Interjections You Need to Know
This B1 lesson teaches 12 common English interjections through video, dialogues, and picture discussions. Students learn natural conversation sounds like wow, ouch, and psst while practicing pronunciation and intonation. The lesson combines matching exercises, reading activities, and pair work to help students recognize and use interjections that make their English sound more natural and expressive.
Lesson overview
- Learn twelve common interjections including wow, hmm, uh-oh, and yada yada yada
- Practice recognizing interjections in context through dialogues and video clips with examples
- Develop natural pronunciation and intonation by reading sentences aloud with proper emotion
- Master usage through sentence completion, picture discussions, and dialogue creation with partners
| Level | Vocabulary | Lesson Time |
| B1 / Intermediate | 12 words | 60 min |


Vocabulary
- wow
- oh
- uhh
- psst
- shh
- uh-huh
- ouch
- hmm
- yada, yada, yada
- tut
- uh-oh
- eww
Contents
- Lead-in
- Interjections
- Reading 1
- Reading 2
- Video
- Matching
- Practice
- Discussion 1
- Discussion 2
- Practice
- Writing
- Questions
- Pair work
- Review
Start with the lead-in questions about what students say in different situations like touching something hot or realizing they forgot their umbrella. This gets B1 students thinking about the sounds they make in their own language before you introduce English interjections. Most students already use some interjections without knowing the proper English versions. The explanation slide defines what interjections are and shows three examples with their meanings.
The two reading dialogues introduce interjections in context. Have students find four interjections in the first dialogue and six in the second one. After they find each interjection, ask what emotion it expresses. The video shows three short clips for each of the twelve interjections. Play it twice. First time students just watch and notice the situations. Second time have them take notes about when each interjection is used.
The matching activity connects each interjection to its meaning and emoji. B1 students need the visual cues because interjections are sounds, not real words with translations. After matching, do the pronunciation practice where students read twelve sentences aloud. Walk around and listen to their intonation. Interjections only work if you say them with the right emotion. A flat “wow” sounds sarcastic or fake.

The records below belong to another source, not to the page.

Section heartbeat_facts.
Context `{DdopApi}.
Context (st : ClientState).
Let n := get_number_of_sections st.
Let on (s : Z) : bool := get_section_actual_state s st =? ON.

Context (Hn : is_u8 n).

Lemma heartbeat_byte idx :
  0 <= idx <= n ->
  let r := foldl (heartbeat_bit st) (0, idx) (seqZ 0 8) in
  r.2 = Z.min (idx + 8) n /\ is_u8 r.1 /\
  forall j, 0 <= j -> Z.testbit r.1 j = (j <? 8) && ((idx + j <? n) && on (idx + j)).
Proof using Hn.
  intros Hidx.
  apply (for_loop_ind (fun i r => r.2 = Z.min (idx + i) n /\ is_u8 r.1 /\
    forall j, 0 <= j -> Z.testbit r.1 j = (j <? i) && ((idx + j <? n) && on (idx + j))));
    [lia| |].
  - cbn [fst snd]. split_and!; [lia|unfold is_u8; lia|]. intros j Hj.
    rewrite Z.bits_0. by rewrite (proj2 (Z.ltb_ge j 0)) by done.
  - intros i [byte sI] Hi (HsI & Hb & Hbits). cbn [fst snd] in *. unfold heartbeat_bit.
    fold n. unfold is_u8 in Hn. destruct (Z.ltb_spec sI n) as [Hlt|Hge]; cbn [fst snd].
    + assert (sI = idx + i) as -> by lia. split_and!; [|apply u8_range|].
      { rewrite u8_id by width. lia. }
      intros j Hj. rewrite testbit_u8, Z.lor_spec, Hbits, testbit_shifted_flag by lia.
      fold (on (idx + i)).
      destruct (Z.eqb_spec j i) as [->|Hne].
      * rewrite (proj2 (Z.ltb_lt i 8)), (proj2 (Z.ltb_lt i (i + 1))),
          (proj2 (Z.ltb_ge i i)), (proj2 (Z.ltb_lt (idx + i) n)) by lia.
        simpl. by rewrite andb_true_r.
      * rewrite andb_false_r, orb_false_r. bool_cases; simpl; try done; lia.
    + split_and!; [lia|done|]. intros j Hj. rewrite Hbits by done.
      bool_cases; simpl; try done; lia.
Qed.
(* ===== verification/DemandMonitor.v ===== *)
(** * Watching the section demand (src/app.cpp lines 950-1068)

    [describe_section_demand] prints the sections that are on as ranges,
    [log_section_demand] writes the demand to the log at a limited rate, and
    [check_section_demand] warns the operator when an implement in automatic
    mode keeps working although AgOpenGPS asks for no sections. *)

From S2P Require Import Prelude Ddop Hierarchy ClientState TcServer Activation.
From S2P Require Import Setpoints Udp PacketHandler Heartbeat.

(** ** Describing a demand *)

Section describe.
Context (demand : list bool).

(** [demand\[i\]]. *)
Definition on_at (i : Z) : bool := default false (zlookup demand i).

(** [while ((last + 1 < count) && demand\[last + 1\]) last++]. *)
Fixpoint run_end (fuel : nat) (count last : Z) : Z :=
  match fuel with
  | O => last
  | S fuel =>
      if (last + 1 <? count) && on_at (last + 1)
      then run_end fuel count (last + 1) else last
  end.

(** One round of the loop over the sections: the count so far and the text
    of [ranges]. *)
Definition describe_step (count : Z) (acc : Z * list Z) (i : Z) : Z * list Z :=
  let '(onCount, ranges) := acc in
  if negb (on_at i) || ((0 <? i) && on_at (i - 1))
  then (onCount + (if on_at i then 1 else 0), ranges)
  else
    let last := run_end (Z.to_nat count) count i in
    (onCount + 1,
     ranges ++ (if onCount =? 0 then [] else bytes_of_string ",") ++ to_string (i + 1)
     ++ (if i <? last then bytes_of_string "-" ++ to_string (last + 1) else [])).

Definition demand_count (numberOfSections : Z) : Z :=
  if numberOfSections =? 0 then zlength demand
  else Z.min numberOfSections (zlength demand).

Definition describe_section_demand (numberOfSections : Z) : list Z :=
  let count := demand_count numberOfSections in
  let '(onCount, ranges) := foldl (describe_step count) (0, []) (seqZ 0 count) in
  if onCount =? 0 then bytes_of_string "all off"
  else to_string onCount ++ bytes_of_string " on: " ++ ranges.
End describe.

(** ** The log line *)

Definition SECTION_DEMAND_LOG_INTERVAL_MS : Z := 200.

Record DemandLog := {
  loggedSectionDemand : list bool;
  lastSectionDemandLogMs : Z
}.

Section log.
Context `{DdopApi} `{Timing}.

Definition max_sections (m : gmap Z ClientState) : Z :=
  foldl (fun n c => match m !! c with
                    | Some st => Z.max n (get_number_of_sections st)
                    | None => n
                    end) 0 (client_order m).

(** The third component is what goes to the log. *)
Definition log_section_demand (now_ : Z) (a : Aog) (l : DemandLog)
    : Aog * DemandLog * option (list Z) :=
  if (sectionDemandChangesSinceLog a =? 0) ||
     negb (time_expired_ms now_ (lastSectionDemandLogMs l) SECTION_DEMAND_LOG_INTERVAL_MS)
  then (a, l, None)
  else
    let changed := negb (bool_decide (sectionDemand a = loggedSectionDemand l)) in
    (with_sectionDemandChangesSinceLog 0 a,
     {| loggedSectionDemand := if changed then sectionDemand a else loggedSectionDemand l;
        lastSectionDemandLogMs := now_ |},
     if changed
     then Some (describe_section_demand (sectionDemand a)
                  (max_sections (clients (tcServer a))))
     else None).
End log.

(** ** Working without demand *)

Definition SECTION_DEMAND_TIMEOUT_MS : Z := 2000.
Definition WORKING_WITHOUT_DEMAND_WARNING_MS : Z := 10000.

Record WorkingWithoutDemand := { sinceMs : Z; warned : bool }.

(** What the loop body does for one client whose entry is [w], at a moment at
    which it is in automatic and working while nothing is demanded
    ([unattended]) or not: its new entry and whether the operator is warned. *)
Definition monitor_step (nowMs : Z) (unattended : bool) (w : option WorkingWithoutDemand)
    : option WorkingWithoutDemand * bool :=
  if negb unattended then (None, false)
  else
    let tracked := default {| sinceMs := nowMs; warned := false |} w in
    if negb (warned tracked) &&
       (WORKING_WITHOUT_DEMAND_WARNING_MS <=? u32 (nowMs - sinceMs tracked))
    then (Some {| sinceMs := sinceMs tracked; warned := true |}, true)
    else (Some tracked, false).
(* ===== verification/Network.v ===== *)
(** * Implements and control functions (src/app.cpp lines 96-153, 868-948)

    What several parts of the application derive from the bus: the details of
    an implement, from its pool, and whether another task controller holds the
    preferred address. Constants of the CAN stack and the printing of decimal
    fractions are in the class [Platform]. Of the conflict check this file
    has the answer; LogTexts.v has the log with the static variables that pace
    it. *)

From S2P Require Import Prelude Ddop Hierarchy ClientState TcServer.

Class Platform := {
  (** [get_time_elapsed_ms (since)] at time [now] *)
  time_elapsed_ms : Z -> Z -> Z;
  PREFERRED_TC_ADDRESS : Z;
  (** [NAME::Function::TaskController] *)
  TaskControllerFunction : Z;
  (** millimetres as metres with two decimals; the same with a sign; a
      distance in metres and in kilometres *)
  format_metres : Z -> list Z;
  format_signed_metres : Z -> list Z;
  format_m : Z -> list Z;
  format_km : Z -> list Z
}.

(** ** Control functions *)

(** A control function on the bus: its handle, its address if that is valid,
    and what is read of its NAME. *)
Record ControlFunction := {
  cf_handle : Z;
  cf_address : option Z;
  function_code : Z;
  manufacturer_code : Z;
  identity_number : Z
}.

(** Our own control function and the entries of [get_control_functions] that
    are not null. *)
Record Network := {
  tcCF : option ControlFunction;
  control_functions : list ControlFunction
}.

Definition tc_address (net : Network) : option Z :=
  match tcCF net with Some cf => cf_address cf | None => None end.

Section network.
Context `{DdopApi} `{Platform}.

Definition have_preferred_address (net : Network) : bool :=
  match tc_address net with Some address => address =? PREFERRED_TC_ADDRESS | None => false end.

(** Another task controller at the preferred address. *)
Definition conflicting (our cf : ControlFunction) : bool :=
  match cf_address cf with
  | Some address =>
      (address =? PREFERRED_TC_ADDRESS) && negb (cf_handle cf =? cf_handle our) &&
      (function_code cf =? TaskControllerFunction)
  | None => false
  end.

Definition check_tc_address_conflict (net : Network) : bool :=
  match tcCF net with
  | Some our => negb (have_preferred_address net) && existsb (conflicting our) (control_functions net)
  | None => false
  end.

(** ** Implements *)

Record ImplementDetails := {
  details_displayName : list Z;
  details_sections : Z;
  details_widthText : list Z;
  boomOffsetText : list Z
}.

Definition boom_offset_text (p : pool) : list Z :=
  match booms (get_implement_geometry p) with
  | boom :: _ =>
      match boom_xOffset_mm boom, boom_yOffset_mm boom with
      | None, None => []
      | x, y =>
          bytes_of_string "X:"
          ++ (match x with Some x => format_signed_metres x | None => bytes_of_string "n/a" end)
          ++ bytes_of_string " Y:"
          ++ (match y with Some y => format_signed_metres y | None => bytes_of_string "n/a" end)
      end
  | [] => []
  end.

Definition sum_widths (total : Z) (ss : list Section_) : Z :=
  foldl (fun total s => match section_width_mm s with
                        | Some w => i32 (total + w)
                        | None => total
                        end) total ss.

Definition sub_boom_width (total : Z) (sb : SubBoom) : Z :=
  let total := match subBoom_sections sb, subBoom_width_mm sb with
               | [], Some w => i32 (total + w)
               | _, _ => total
               end in
  sum_widths total (subBoom_sections sb).

Definition boom_width (total : Z) (b : Boom) : Z :=
  foldl sub_boom_width (sum_widths total (boom_sections b)) (boom_subBooms b).

Definition derive_implement_details (st : ClientState) : ImplementDetails :=
  let p := get_pool st in
  let totalWidthMillimetres := foldl boom_width 0 (booms (get_implement_geometry p)) in
  {| details_displayName :=
       match get_designator <$> get_object_by_index p 0 with
       | Some (c :: designator) => c :: designator
       | _ => bytes_of_string "No implement"
       end;
     details_sections := get_number_of_sections st;
     details_widthText :=
       if 0 <? totalWidthMillimetres then format_metres totalWidthMillimetres else [];
     boomOffsetText := boom_offset_text p |}.
End network.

The picture discussions show twelve scenarios where students identify which interjection fits and explain what is happening. This checks if they understood the contexts. The sentence completion activity has students finish sentences using the interjections in their own ideas. The writing exercise where students create original sentences works better as homework because it takes more time than the oral activities.
End with pair work where students create dialogues using at least eight different interjections. Give them five minutes to write and three minutes to perform. The quiz link at the end lets students test themselves on all twelve interjections in under sixty seconds.